January 11, 2012
Chicken Parmesan with Pepperoni
So after my "more meat-less meals" proclamation from yesterday, I give you, meat on meat! Did I mention it is baby steps with MM?
I found this delectable recipe in the January 2011 issue of Food and Wine. I will admit that I usually shy away from recipes calling for the dredging and coating of a protein because it is kind of an annoying process. It is time consuming to set everything up and then to clean the myriad dishes afterwards; I always make a mess all over the counter; and I hate that so much flour, egg, and coating go to waste, spoiled and contaminated at the bottom of the dish. But I was up for a challenge this week, so decided to give this a try.

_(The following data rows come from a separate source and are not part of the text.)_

Lemma decode_rotation_intent_sound bytes store i :
  decode_rotation_intent bytes store = Ok i → wf i ∧ intent_ok i ∧ ri_store_id i = store ∧ bytes = intent_wire i.
Proof.
  unfold decode_rotation_intent. rewrite guard_Ok, map_err_Ok. intros (Hpre & sid & Hid & Hr).
  rewrite guard_Ok in Hr. cbv zeta in Hr. rewrite guard_Ok in Hr. destruct Hr as (Hst & Hok & [= <-]).
  cbn [ri_source_generation ri_successor_generation ri_sequence_cutoff ri_source_end_offset
    ri_registry_generation ri_catalog_generation ri_source_checkpoint_generation] in Hok.
  assert (sid = store) as -> by not_refused. clear Hst.
  assert (len bytes = 96) as Hlen by not_refused.
  assert (∀ a, 0 ≤ a → a + 8 ≤ 96 → is_u64 (u64_at a bytes)) as Hu.
  { intros a Ha Hb. unfold u64_at. pose proof (from_be_range (slice a (a + 8) bytes)) as Hr.
    rewrite len_slice in Hr by lia. replace (a + 8 - a) with 8 in Hr by lia. apply in_range_spec. unfold u64_max. lia. }
  apply from_bytes_wf in Hid as [Hs Eid]; [|pose proof (len_slice 12 28 bytes); unfold len in *; lia].
  assert (wf (mkIntent store (u64_at 28 bytes) (u64_at 36 bytes) (u64_at 44 bytes) (u64_at 52 bytes)
    (u64_at 60 bytes) (u64_at 68 bytes) (u64_at 76 bytes))) as Hw.
  { wf_intro; cbn; try apply Hu; try lia. exact Hs. }
  split; [exact Hw|]. split; [|split; [done|]].
  - assert (checked_add u64_max (u64_at 28 bytes) 1 = Some (u64_at 36 bytes)) as Hsucc by not_refused.
    unfold checked_add in Hsucc. case_decide; [|done]. injection Hsucc as Hsucc.
    split; cbn; lia.
  - assert (slice 0 8 bytes = ROTATION_INTENT_MAGIC) as E0 by not_refused.
    assert (u16_at 8 bytes = 1) as E8 by not_refused. assert (u16_at 10 bytes = 96) as E10 by not_refused.
    assert (all_zero (slice 84 92 bytes)) as E84 by not_refused.
    assert (from_be (slice 92 96 bytes) = crc32c (slice 0 92 bytes)) as E92 by (symmetry; not_refused).
    assert (∀ a, 0 ≤ a → a + 8 ≤ 96 → slice a (a + 8) bytes = be_bytes 8 (u64_at a bytes)) as E64
      by (intros a Ha Hb; apply slice_be; done || lia).
    set (i := mkIntent _ _ _ _ _ _ _ _).
    assert (slice 0 92 bytes = concat (intent_fields i)) as Ecov.
    { unfold intent_fields. cbn [concat ri_store_id ri_source_generation ri_successor_generation ri_sequence_cutoff
        ri_source_end_offset ri_registry_generation ri_catalog_generation ri_source_checkpoint_generation i].
      rewrite <-!E64 by lia. rewrite <-E0, Eid, app_nil_r.
      unfold ROTATION_INTENT_VERSION. rewrite <-(slice_be 8 10 2 1 bytes), <-(slice_be 10 12 2 96 bytes) by (done || lia).
      change (zeros 8) with (zeros (Z.to_nat (92 - 84))). rewrite <-(slice_zero 84 92 bytes) by (done || lia).
      by rewrite !slice_join by lia. }
    unfold intent_wire. rewrite <-Ecov. rewrite <-E92.
    rewrite <-(slice_be 92 96 4 _ bytes) by (done || lia). rewrite slice_join by lia. by rewrite slice_all.
Qed.

(** ** Lemmas: generation file names *)

Lemma strip_prefix_Some p s r : strip_prefix p s = Some r ↔ s = p ++ r.
Proof.
  revert s. induction p as [|b p IH]; intros s; cbn [strip_prefix app]; [naive_solver|].
  destruct s as [|c s]; [done|]. case_decide as Hb; [subst; rewrite IH|]; naive_solver.
Qed.

Lemma strip_suffix_Some p s r : strip_suffix p s = Some r ↔ s = r ++ p.
Proof.
  unfold strip_suffix. destruct (strip_prefix _ _) as [t|] eqn:E.
  - apply strip_prefix_Some in E. apply (f_equal reverse) in E. rewrite reverse_involutive, reverse_app, reverse_involutive in E.
    subst s. split; [by intros [= <-]|]. intros [= H]%app_inv_tail. by f_equal.
  - split; [done|]. intros ->. rewrite reverse_app in E.
    assert (strip_prefix (reverse p) (reverse p ++ reverse r) = Some (reverse r)) as E' by (by apply strip_prefix_Some).
    congruence.
Qed.

Lemma u64_digits_spec acc l :
  0 ≤ acc ≤ u64_max → forallb is_ascii_digit l →
  u64_digits acc l = if decide (dec_value acc l ≤ u64_max) then Some (dec_value acc l) else None.
Proof.
  revert acc. induction l as [|b l IH]; intros acc Ha Hl; cbn [u64_digits].
  - cbn. by rewrite decide_True by lia.
  - apply digits_cons in Hl as [Hb Hl]. rewrite dec_value_cons.
    pose proof (dec_value_mono (acc * 10 + (Z_of_byte b - 48)) l) as Hm.
    unfold checked_mul, checked_add. case_decide; [case_decide; [by apply IH; [lia|]|]|].
    all: rewrite decide_False; [done|]; destruct Hm as [? _]; [lia|done|lia].
Qed.

Lemma dec_value_zeros n l : dec_value 0 (replicate n x30 ++ l) = dec_value 0 l.
Proof. induction n as [|n IH]; [done|]. cbn [replicate app]. rewrite dec_value_cons. exact IH. Qed.

(** Twenty decimal digits hold every [u64]. *)
Lemma pad_020_spec g :
  0 ≤ g ≤ u64_max → len (pad_020 g) = 20 ∧ forallb is_ascii_digit (pad_020 g) ∧ dec_value 0 (pad_020 g) = g.
Proof.
  intros Hg. unfold u64_max in Hg.
  destruct (display_decimal_spec 20 g) as (Hc & Hv & Hl & _); [|done|]; [change (Z.of_nat 20) with 20; lia|].
  assert (display_u128 g = display_decimal 20 g) as E.
  { unfold display_u128. rewrite <-Hv at 1. apply display_decimal_canonical; [done|lia]. }
  unfold pad_020. rewrite E. cbv zeta. split_and!.
  - unfold len. rewrite length_app, length_replicate. lia.
  - rewrite forallb_app, andb_True. split; [|apply Hc]. generalize (20 - length (display_decimal 20 g))%nat as k.
    intros k. induction k; [done|]. cbn. exact IHk.
  - by rewrite dec_value_zeros.
Qed.

Lemma parse_generation_name_Some name prefix suffix minimum g :
  0 ≤ minimum →
  parse_generation_name name prefix suffix minimum = Some g ↔
  minimum ≤ g ≤ u64_max ∧ name = prefix ++ pad_020 g ++ suffix.
Proof.
  intros Hm. unfold parse_generation_name. split.
  - destruct (strip_prefix _ _) as [rest|] eqn:Ep; [|done]. apply strip_prefix_Some in Ep as ->.
    destruct (strip_suffix _ _) as [digits|] eqn:Es; [|done]. apply strip_suffix_Some in Es as ->.
    case_decide as Hd; [done|].
    assert (forallb is_ascii_digit digits) as Hdig by (apply dec_stable; tauto).
    rewrite u64_digits_spec by (done || unfold u64_max; lia). case_decide as Hv; [|done].
    case_decide as Hg; [|done]. intros [= <-]. destruct Hg as [? E]. rewrite E. split; [lia|done].
  - intros [Hg ->]. destruct (pad_020_spec g) as (Hl & Hd & Hv); [lia|].
    assert (strip_prefix prefix (prefix ++ pad_020 g ++ suffix) = Some (pad_020 g ++ suffix)) as ->
      by (by apply strip_prefix_Some).
    assert (strip_suffix suffix (pad_020 g ++ suffix) = Some (pad_020 g)) as -> by (by apply strip_suffix_Some).
    rewrite decide_False by (intros [?|?]; done || lia).
    rewrite u64_digits_spec by (done || unfold u64_max; lia). rewrite Hv, decide_True by lia.
    by rewrite decide_True by (split; [lia|done]).
Qed.

(** ** Concrete catalogs *)

Definition sample_sealed (n : Z) : SealedGeneration := mkSealed n ((n - 1) * 10) (n * 10) 500 1 500 (7 * n).
Definition sample_catalog_reference (slot n : Z) : GenerationCatalogReference := mkCatalogReference slot n 0 0.
Definition sample_catalog : GenerationCatalogSnapshot :=
  mkCatalog (sample_id 0) (Some (sample_catalog_reference 1 2)) [sample_sealed 1; sample_sealed 2].
Definition sample_catalog_bytes : list byte :=
  match encode_catalog sample_catalog with Ok bytes => bytes | Err _ => [] end.
Definition sample_catalog_read : GenerationCatalogSnapshot :=
  mkCatalog (sample_id 0) (Some (mkCatalogReference 1 2 (len sample_catalog_bytes) (crc32c sample_catalog_bytes)))
    [sample_sealed 1; sample_sealed 2].
Definition sample_intent : RotationIntent := mkIntent (sample_id 0) 2 3 20 500 1 2 4.

Lemma sample_catalog_reachable : catalog_reachable sample_catalog.
Proof.
  apply (catalog_next (mkCatalog (sample_id 0) (Some (sample_catalog_reference 0 1)) [sample_sealed 1])).
  - apply (catalog_next (catalog_empty (sample_id 0))); [by apply catalog_initial; vm_compute|].
    by apply (step_advance _ (sample_catalog_reference 0 1) (sample_sealed 1)); vm_compute.
  - by apply (step_advance _ (sample_catalog_reference 1 2) (sample_sealed 2)); vm_compute.
Qed.

(** ** Properties *)

(** C32: Every catalog reached by sealing and re-referencing from the empty one is
    well formed: at most 64 entries, generations numbered from one, each range
    starting where the previous ended, the catalog generation equal to the
    number of entries. Sealing accepts exactly the next generation under a new
    slot. *)
Theorem catalog_invariant c r e c' (Hr : catalog_reachable c) :
  catalog_ok c ∧
  (catalog_advance c r e = Ok c' ↔
   can_seal c r e ∧ c' = mkCatalog (cs_store_id c) (Some r) (cs_entries c ++ [e])).
Proof. pose proof (catalog_reachable_ok c Hr). split; [done|]. by apply catalog_advance_Ok. Qed.

Lemma catalog_invariant_witness :
  catalog_ok sample_catalog ∧
  (catalog_advance sample_catalog (sample_catalog_reference 2 3) (sample_sealed 3) = Ok sample_catalog ↔
   can_seal sample_catalog (sample_catalog_reference 2 3) (sample_sealed 3) ∧
   sample_catalog = mkCatalog (sample_id 0) (Some (sample_catalog_reference 2 3))
                      [sample_sealed 1; sample_sealed 2; sample_sealed 3]).
Proof. apply (catalog_invariant sample_catalog). apply sample_catalog_reachable. Defined.

(** The catalog partitions the sealed sequence range: no commit is covered by
    two generations, the covered sequences are exactly those from one to the
    inventory's cutoff, the inventory's floor is zero, and its byte total is
    exact (it never saturates). *)
Theorem catalog_partition c active (Hr : catalog_reachable c) :
  (∀ s off off' g g', covers_commit c g s off → covers_commit c g' s off' → g = g') ∧
  (∀ s, (∃ g off, covers_commit c g s off) ↔ 0 < s ≤ inv_covered_sequence_cutoff (from_catalog active c)) ∧
  inv_covered_sequence_floor (from_catalog active c) = 0 ∧
  inv_sealed_bytes (from_catalog active c) = sealed_total (cs_entries c).
Proof.
  destruct (catalog_reachable_ok c Hr) as [_ _ Hb Hc _]. cbn [from_catalog inv_covered_sequence_cutoff
    inv_covered_sequence_floor inv_sealed_bytes]. split_and!.
  - intros s off off' g g' (e & He & <- & Hs & _)%covers_commit_spec (e' & He' & <- & Hs' & _)%covers_commit_spec.
    by rewrite (sealed_chain_unique _ _ _ e e' s Hc).
  - intros s. change (match last (cs_entries c) with Some e => sg_sequence_cutoff e | None => 0 end)
      with (chain_cutoff 0 (cs_entries c)). rewrite (sealed_chain_covers _ _ _ _ Hc). split.
    + intros (g & off & (e & ? & _ & ? & _)%covers_commit_spec). by exists e.
    + intros (e & He & Hs). exists (sg_journal_generation e), (sg_end_offset e). apply covers_commit_spec.
      exists e. destruct (sealed_chain_entry_ok _ _ _ _ Hc He) as (_ & ? & _). split_and!; done || lia.
  - destruct (cs_entries c) as [|e es]; [done|]. by destruct Hc as (_ & E & _).
  - pose proof (sealed_total_bound _ _ _ Hc). rewrite saturating_fold; [lia| |lia|].
    + apply Forall_forall. intros e He. destruct (sealed_chain_entry_ok _ _ _ _ Hc He) as (_ & ? & -> & _).
      unfold JOURNAL_V1_HEADER_LEN in *. lia.
    + unfold MAX_SEALED_GENERATIONS, MAX_ACTIVE_JOURNAL_BYTES, u64_max in *. lia.
Qed.

Lemma catalog_partition_witness :
  inv_covered_sequence_cutoff (from_catalog 3 sample_catalog) = 20 ∧
  ((∀ s off off' g g', covers_commit sample_catalog g s off → covers_commit sample_catalog g' s off' → g = g') ∧
   (∀ s, (∃ g off, covers_commit sample_catalog g s off) ↔
     0 < s ≤ inv_covered_sequence_cutoff (from_catalog 3 sample_catalog)) ∧
   inv_covered_sequence_floor (from_catalog 3 sample_catalog) = 0 ∧
   inv_sealed_bytes (from_catalog 3 sample_catalog) = sealed_total (cs_entries sample_catalog)).
Proof. split; [done|]. apply (catalog_partition sample_catalog 3). apply sample_catalog_reachable. Defined.

(** C37: The catalog file codec is exact: bytes decode to a snapshot exactly when the
    snapshot is well formed, belongs to the expected store, carries the slot,
    length and checksum of these bytes, and encodes to them. *)
Theorem catalog_codec_exact bytes slot store c :
  decode_catalog bytes slot store = Ok c ↔
  catalog_ok c ∧ cs_store_id c = store ∧
  cs_reference c = Some (mkCatalogReference slot (len (cs_entries c)) (len bytes) (crc32c bytes)) ∧
  encode_catalog c = Ok bytes.
Proof. split; [apply decode_catalog_sound|apply decode_catalog_complete]. Qed.

Example sample_catalog_decodes :
  decode_catalog sample_catalog_bytes 1 (sample_id 0) = Ok sample_catalog_read.
Proof. by vm_compute. Qed.

(** The rotation intent codec is exact: the only bytes that decode for a store
    are the encodings of the well-formed intents of that store, whose successor
    generation follows the source. *)
Theorem rotation_intent_exact bytes store i :
  decode_rotation_intent bytes store = Ok i ↔
  wf i ∧ intent_ok i ∧ ri_store_id i = store ∧ bytes = encode_rotation_intent i.
Proof.
  split.
  - intros (Hw & ? & ? & ->)%decode_rotation_intent_sound. split_and!; try done.
    symmetry. apply encode_rotation_intent_layout. by wf_split Hw.
  - intros (Hw & Hok & <- & ->). rewrite encode_rotation_intent_layout by (by wf_split Hw).
    by apply decode_rotation_intent_complete.
Qed.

If there is anything to take away from this dish, it is that panko fried in oil is delicious. Sadly, once you cover the chicken in sauce, cheese and pepperoni and then cook it, the coating loses it crispiness and becomes like any other slightly mushy breaded coating. Mushy or not, it tasted delicious and the chicken stayed moist. I know I have said this before, but don't count out the parsley as just a garnish; the fresh flavor complements the cheesy saucy bready chicken perfectly.
Another helpful note: line your baking sheet with foil. I did not, and poor MM soaked and scrubbed my baking sheet the entire night.